2. The intelligent monitoring and auditing reasoning code generation method based on knowledge graph and templated mapping according to claim 1, characterized in that, The relationships in the knowledge graph include at least the following five types of specialized relationships: entity-rule relationship, rule-risk relationship, entity-risk relationship, regulation-rule relationship, and case-rule relationship.

3. The intelligent monitoring and auditing reasoning code generation method based on knowledge graph and templated mapping according to claim 1, characterized in that, Step 1 specifically involves: Step 1.1: Define the metamodel of the knowledge graph according to the predefined metamodel construction rules; Step 1.2: Using the meta-model as an extraction template, natural language processing (NLP) technology is used to identify and extract specific nodes and relationships from various data sources; Step 1.3: Using the meta-model as the fusion benchmark, clean, align, merge, and verify the results extracted in Step 1.2 to obtain the fused nodes and relationships, so as to ensure the consistency and standardization of the knowledge graph; Step 1.4: The nodes and relationships fused in Step 1.3 are stored in the graph database according to the semantics defined in the meta-model to form the final knowledge graph.

4. The intelligent monitoring and auditing reasoning code generation method based on knowledge graph and templated mapping according to claim 3, characterized in that, The meta-model specifies the allowed node types, node attributes, relationships between nodes, and semantic constraints in the knowledge graph.

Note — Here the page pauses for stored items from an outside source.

(** The new separator and right neighbour end up in the tree, however many ancestors
    have to be cut; the tree grows by at most one level. *)
Lemma insert_separator_run fuel : ∀ w U h L R sep fs lo hi,
  pending w U h L R sep fs lo hi → Forall (λ f, zlen (f_keys f) ≤ MAX_LEAF_ITEMS) fs →
  (fs = [] → h = 0%nat) → (length fs < fuel)%nat → (length fs < 8)%nat → (length fs + h < 100)%nat → 2 + 20 * zlen fs ≤ space (vol w) →
  ∃ w' h' t', insert_separator fuel sep (root_addr L) (root_addr R) w = (Ok tt, w') ∧ holds w' U h' t' ∧
    items t' = ctx_l fs ++ items L ++ items R ++ ctx_r fs ∧ grows (top_fan fs) (length fs + h) h' t' ∧ moved (2 + 20 * zlen fs) U w w'.
Proof.
  induction fuel as [|fuel IH]; intros w U h L R sep [|f gs] lo hi Hpe Hmax Hh0 Hfuel Hlen Hh Hsp; try (cbn in Hfuel; lia).
  - rewrite (Hh0 eq_refl) in *. destruct Hpe as [Hho [HU Hn HL HR HwL HwR _ _ Hk] [-> ->]].
    apply NoDup_app in Hn as (HnL & Hdis & HnR). assert (HLR : aset L ## aset R) by (intros x; rewrite !elem_of_list_to_set; apply Hdis).
    assert (HrL : root_addr L ∈ aset L) by (apply elem_of_list_to_set, root_in_addrs).
    destruct (new_root_run w U 0 L R sep) as (w' & r & H1 & Hh' & Hm); try done; try (change (zlen []) with 0 in Hsp; lia).
    { eapply ready_eq; [apply Hho|]. unfold ctx_addrs, sib_addrs. cbn. revert HrL. clear. generalize (aset L) (aset R). intros A B HrL.
      apply set_eq. intros x. destruct (decide (x = root_addr L)); set_solver. }
    exists w', 1%nat, (TNode r [sep] [L; R]). split_and!; [|done|by cbn; rewrite !app_nil_r|by right|done].
    cbn [insert_separator]. erewrite (M_bind_Ok _ _ _ [] w); [exact H1|]. apply ok_some_run. unfold find_parent_path. m_run reflexivity.
    rewrite (ho_root _ _ _ _ _ Hho). change (top (root_addr L) []) with (root_addr L). by rewrite Z.eqb_refl.
  - rewrite zlen_cons in *. pose proof (zlen_nonneg gs) as Hz. cbn [length] in *. apply Forall_cons in Hmax as [Hmf Hmax].
    destruct (decide (zlen (f_keys f) < MAX_LEAF_ITEMS)) as [Hroom|Hfull].
    { destruct (separator_fits fuel w U h L R sep f gs lo hi Hpe) as (w' & t' & H1 & Hh' & Hit & Hfan & Hm); [lia|done|lia|].
      exists w', (length (f :: gs) + h)%nat, t'. split_and!; [done..|by left|]. eapply moved_weaken; [exact Hm|lia|done]. }
    destruct (separator_cut fuel w U h L R sep f gs lo hi Hpe) as (w1 & ns & TL & TR & m & lo' & hi' & H1 & Hmem & Hctx & Hpr & Hho & Hm1 & Hit);
      [lia|lia|lia|lia|].
    pose proof (mv_space _ _ _ _ Hm1) as Hsp1. assert (HrT : root_addr TL ∈ aset TL) by (apply elem_of_list_to_set, root_in_addrs).
    assert (HV : root_addr TL ∉ U ∪ ((aset TL ∪ aset TR) ∖ {[root_addr TL]})).
    { pose proof (pr_dis _ _ _ _ _ _ _ _ Hpr) as Hd. revert Hd HrT. clear. generalize (aset TL) (aset TR). set_solver. }
    assert (Hfin : ∀ X Y, X ++ (items TL ++ items TR) ++ Y = X ++ concat (items <$> f_l f) ++ items L ++ items R ++ concat (items <$> f_r f) ++ Y).
    { intros X Y. rewrite Hit. unfold new_kids. rewrite fmap_app, !fmap_cons, concat_app. cbn. by rewrite <-!app_assoc. }
    assert (Hcl : ctx_l (f :: gs) = ctx_l gs ++ concat (items <$> f_l f)).
    { unfold ctx_l. rewrite reverse_cons, fmap_app, concat_app. cbn. by rewrite app_nil_r. }
    assert (Hcr : ctx_r (f :: gs) = concat (items <$> f_r f) ++ ctx_r gs) by done.
    assert (HA : (U ∪ ((aset TL ∪ aset TR) ∖ {[root_addr TL]}) ∪ {[root_addr TL]}) = U ∪ (aset TL ∪ aset TR)).
    { revert HrT. clear. generalize (aset TL) (aset TR). intros A B HrT. apply set_eq. intros x. destruct (decide (x = root_addr TL)); set_solver. }
    destruct gs as [|g gs].
    + destruct ns; [|done]. destruct Hctx as [-> ->]. pose proof (ho_ready _ _ _ _ _ Hho) as Hr. rewrite HA in Hr.
      destruct (reclaim_run w1 _ (f_addr f) Hr) as (w2 & H2 & Hr2 & Hm2 & Hd2 & Hrt2 & _); [clear; set_solver|].
      pose proof (mv_space _ _ _ _ Hm2) as Hsp2. pose proof (ho_dis _ _ _ _ _ Hho) as Hd. rewrite HA in Hd.
      destruct (pair_kept _ _ _ _ _ _ _ _ _ _ _ _ Hpr Hr Hm2) as [HU Hn HL HR HwL HwR _ _ Hkk]; [clear; set_solver..|].
      apply NoDup_app in Hn as (HnL & Hdis & HnR). assert (HLR : aset TL ## aset TR) by (intros x; rewrite !elem_of_list_to_set; apply Hdis).
      destruct (new_root_run w2 U (S h) TL TR m) as (w' & r & H3 & Hh' & Hm3); try done; try lia.
      { eapply ready_eq; [exact Hr2|]. unfold ctx_addrs, sib_addrs in *. cbn in *. revert Hd. clear. generalize (aset TL ∪ aset TR).
        intros A Hd. apply set_eq. intros x. destruct (decide (x = f_addr f)); set_solver. }
      exists w', (S (S h)), (TNode r [m] [TL; TR]). split_and!; [|done| |right; split_and!; [cbn; lia|reflexivity|unfold top_fan; cbn [last]; lia]|].
      * rewrite H1. m_run (exact H2). cbn [reverse rev_append rev]. change (reverse []) with (@nil BTreeNode). cbv iota.
        replace (u8_sat_add (Z.of_nat (S h)) 1) with (Z.of_nat (S (S h))); [exact H3|]. unfold u8_sat_add, U8_MAX. lia.
      * rewrite Hcl, Hcr. cbn. rewrite !app_nil_r. specialize (Hfin [] []). cbn in Hfin. rewrite !app_nil_r in Hfin. exact Hfin.
      * replace (2 + 20 * (1 + zlen [])) with (4 + (18 + 0)) by (change (zlen []) with 0; lia). eapply moved_trans; [exact Hm1|].
        replace (18 + 0) with (0 + 18) by lia. eapply moved_trans; eapply moved_weaken; [exact Hm2|lia|clear; set_solver|exact Hm3|lia|done].
    + destruct (repoint w1 _ _ _ _ _ _ Hho HV Hmem) as (w2 & w3 & gs' & H2 & H3 & Hho' & Hsh & Hm3 & Hg3); [lia|].
      pose proof (mv_space _ _ _ _ Hm3) as Hsp3. pose proof (shape_length _ _ Hsh) as Hsl. rewrite HA in Hm3.
      assert (Hz' : zlen gs' = zlen (g :: gs)) by (unfold zlen; by rewrite Hsl).
      assert (Hnum : (length gs' < fuel)%nat ∧ (length gs' < 8)%nat ∧ 2 + 20 * zlen gs' ≤ space (vol w3)).
      { rewrite Hz', Hsl. unfold zlen in *. cbn [length] in *. lia. }
      destruct (IH w3 U (S h) TL TR m gs' lo' hi') as (w' & h' & t' & H4 & Hh' & Hit' & Hhle & Hm'); [| | |lia..|].
      { split; [done| |by eapply shape_wf_ctx]. eapply pair_kept; [exact Hpr|apply Hho|exact Hm3|clear; set_solver|rewrite HA; clear; set_solver]. }
      { clear -Hsh Hmax. revert Hmax. induction Hsh as [|? ? ? ? -> _ IHs]; [done|]. rewrite !Forall_cons. intros [? ?]. split; [done|auto]. }
      { by intros ->. }
      exists w', h', t'. split_and!; [|done| | |].
      * rewrite H1. m_run (exact H2). destruct (reverse ns) as [|x l] eqn:Er.
        { destruct ns; [done|]. apply (f_equal length) in Er. by rewrite length_reverse in Er. }
        m_run (exact H3). exact H4.
      * rewrite Hit', Hcl, Hcr, (shape_ctx_l _ _ Hsh), (shape_ctx_r _ _ Hsh), <-!app_assoc. rewrite <-Hfin. by rewrite <-!app_assoc.
      * rewrite Hsl, (shape_top_fan _ _ Hsh) in Hhle. unfold top_fan in *. rewrite last_cons_cons. rewrite <-Nat.add_succ_comm in Hhle. exact Hhle.
      * replace (2 + 20 * (1 + zlen (g :: gs))) with (4 + (16 + (2 + 20 * zlen gs'))) by lia. eapply moved_trans; [exact Hm1|].
        eapply moved_trans; [eapply moved_weaken; [exact Hm3| |clear; set_solver]|exact Hm']. unfold zlen in *. cbn [length] in *. lia.
Qed.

5. The intelligent monitoring and auditing reasoning code generation method based on knowledge graph and templated mapping according to claim 1, characterized in that, Step 2 specifically involves: Step 2.1: Predefine a mapping rule set for five types of nodes in the field of supervision and auditing. The mapping rule set includes mapping rules for rule nodes, legal nodes, risk nodes, entity nodes and case nodes. Each mapping rule defines attribute extraction rules, logical element generation rules and corresponding code template identifiers. Step 2.2: Read the nodes to be processed from the knowledge graph, identify their node types, and match the corresponding mapping rules from the mapping rule set according to the node types; Step 2.3: According to the attribute extraction rules and logical element generation rules defined in the matching mapping rules, parse the node attributes to generate standardized logical element tuples. It includes the following fields: node type field, node identifier field, function name field, node description field, parsed logical element field, and metadata field; Step 2.4: Select the corresponding code template from the preset template library based on the node type and template identifier in the mapping rules; Step 2.5: Fill the corresponding placeholders in the selected code template with the generated logical element tuples to generate complete node execution function code; Step 2.6: Perform syntax validation on the generated function code. Once the validation is successful, register it in the global function library to form a callable node execution function.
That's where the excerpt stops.